【インクルーシブ・リーダーシップ】ILとインクルージョンとの関連性を定性的に明らかにしたインドの研究(Kuknor & Bhattacharya 2021)
久々にインクルーシブ・リーダーシップの文献です。わざわざ、大学の文献複写サービスで取り寄せてまで読みたかった論文。(ただ、WEB上で購入するのをケチっただけです)
Kuknor, S., & Bhattacharya, S. (2021). Exploring organizational inclusion and inclusive leadership in Indian companies. European Business Review, 33(3), 450-464.
どんな論文?
この論文は、インドの企業における「インクルージョン」と「インクルーシブ・リーダーシップ」(IL)の関連性を、20名に対するインタビューを通じた定性分析によって探究したものです。
本論文でのインクルージョンとは、職場でさまざまな背景を持つ人々が尊重され、平等に参加できる環境を作る、という定義が用いられています。ILは、そのような環境を作り出すリーダーシップのスタイルで、特に多様性がある職場でのインクルージョンに有効とされています。

インドの企業における人事やD&I担当者など、20人の専門家にインタビューを行った結果、インクルージョンが人によって異なる理解を持たれていることが明らかになっています。
多くの企業はインクルージョンに関連する施策の案は持っているものの、それを実際に実行に移すことは難しい、というコメントが多かったようです。
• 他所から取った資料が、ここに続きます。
(** X14. [PrefillChunks] on a constructed session is [BuildChunk] on the
    last slot: the session has at least one slot, a successful call changes
    only that slot, and for an object of fewer than two chunks it succeeds
    and leaves the zero-padded object there.  On a session with an empty
    buffer the index wraps and the call aborts. *)
Theorem PrefillChunks_last_slot dataIn prng_seed fec_chunksIn e :
  FECEncoder dataIn prng_seed fec_chunksIn = Some e →
  vector_ok dataIn → vector_ok fec_chunksIn →
  1 ≤ slots e ∧
  PrefillChunks e = BuildChunk e (slots e - 1) ∧
  (∀ e', PrefillChunks e = Some (true, e') →
     data e' = data e ∧ vsize (fec_chunks e') = vsize (fec_chunks e) ∧
     ∀ j, j ≠ slots e - 1 →
       slot_bytes (fec_chunks e') j = slot_bytes (fec_chunks e) j) ∧
  (DIV_CEIL (vsize dataIn) FEC_CHUNK_SIZE < 2 →
     ∃ e', PrefillChunks e = Some (true, e') ∧
           slot_bytes (fec_chunks e') (slots e - 1) = zero_padded dataIn) ∧
  (∀ d st, PrefillChunks (mk d [] st) = None).
Proof.
  intros Hctor Hdata Hbuf.
  assert (Hshape : data e = dataIn ∧ fec_chunks e = fec_chunksIn ∧
                   vsize fec_chunksIn mod FEC_CHUNK_SIZE = 0 ∧
                   vsize fec_chunksIn ≠ 0 ∧ dataIn ≠ []).
  { unfold FECEncoder in Hctor.
    destruct (N.eqb_spec (vsize fec_chunksIn mod FEC_CHUNK_SIZE) 0) as [Hmod|]; [|done].
    simpl in Hctor.
    destruct (N.eqb_spec (vsize fec_chunksIn) 0) as [|Hnz]; [done|].
    destruct (N.eqb_spec (vsize dataIn) 0) as [|Hdz]; [done|].
    assert (dataIn ≠ []) by (by intros ->).
    destruct (_ <? 2); [by injection Hctor as <-|].
    destruct (wh256_is_null _); [done|]. by injection Hctor as <-. }
  destruct Hshape as (Hd & Hf & Hmod & Hnz & Hne).
  assert (Hwf : wf e) by (unfold wf; by rewrite Hd, Hf).
  assert (Hslots : 1 ≤ slots e).
  { unfold slots. rewrite Hf.
    pose proof (N.div_mod (vsize fec_chunksIn) FEC_CHUNK_SIZE ltac:(done)) as Hdm.
    rewrite Hmod in Hdm. unfold FEC_CHUNK_SIZE in *. lia. }
  assert (Hlast : size_sub (slots e) 1 = slots e - 1).
  { apply size_sub_small; [lia|].
    pose proof (N.Div0.mul_div_le (vsize (fec_chunks e)) FEC_CHUNK_SIZE).
    destruct Hwf as [_ Hb]. unfold vector_ok in Hb.
    pose proof PTRDIFF_MAX_eq. pose proof SIZE_MOD_eq.
    unfold slots, FEC_CHUNK_SIZE in *. lia. }
  assert (Hpre : PrefillChunks e = BuildChunk e (slots e - 1)).
  { unfold PrefillChunks. fold (slots e). by rewrite Hlast. }
  split; [done|]. split; [done|]. split; [|split].
  - intros e' Hb. rewrite Hpre in Hb.
    destruct (BuildChunk_success_state e _ e' Hwf Hb) as (bytes & Hlen & Hd' & Hbuf').
    destruct (slot_in_range e (slots e - 1) Hwf ltac:(lia)) as [Hle _].
    split; [done|]. rewrite Hbuf'. split.
    + apply vsize_write_at. unfold vsize in Hle. lia.
    + intros j Hj. by apply slot_bytes_write_at_other.
  - intros Hk. rewrite Hpre, BuildChunk_single; try done; try lia;
      [|by rewrite Hd|by rewrite Hd].
    eexists. split; [done|]. simpl. rewrite Hd.
    destruct (slot_in_range e (slots e - 1) Hwf ltac:(lia)) as [Hle _].
    apply slot_bytes_write_at_same; [|done].
    apply length_zero_padded.
    rewrite <- Hd in Hk. pose proof (single_chunk_size e Hwf Hk) as Hsz.
    rewrite Hd in Hsz. unfold vsize in Hsz. lia.
  - intros d st. reflexivity.
Qed.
また、リーダーの行動が職場でのインクルージョンを促進し、維持する上で重要な役割を果たすことが確認されました。
具体的には、リーダーが多様な意見を尊重し、すべての従業員が自分らしくいられる環境を作ることが重要とされています。
インドの企業がどのようにインクルージョンを理解し、実践しているかを定性研究で示すことや、ILが、インクルージョンを促進することで、企業の成功にどのように貢献するかを示した点において新奇性がある、と説明されています。
ILは、インクルージョンを促進するリーダーシップ??
過去の先行研究(例えば、Randel et al. 2018)では、ILの定義としてインクルージョンを促進するリーダーシップ、ということが謳われています。
そのためインクルージョンを、ILが促進するという今回の研究は、同義反復(トートロジー)ではないか、という点が頭に浮かびます。
文献内では、両者の違いが以下のように説明されています。
インクルージョン:組織内での多様な個々人が尊重され、平等に参加できるようにする環境そのものを指す。つまり、すべての従業員が自分らしく働ける職場環境を構築し、その中で各人の貢献が認められ、価値を持つことを意味する。
インクルージョンは、組織全体の文化やポリシーに関わるものであり、従業員一人ひとりの知覚に大きく影響するもの。
インクルーシブ・リーダーシップ:そのインクルージョンを促進し、維持するためのリーダーの具体的な行動や姿勢を指す。リーダーが多様な意見や背景を持つ従業員を受け入れ、尊重し、全員が平等に意見を出せる環境を作り出すことがインクルーシブ・リーダーシップの役割。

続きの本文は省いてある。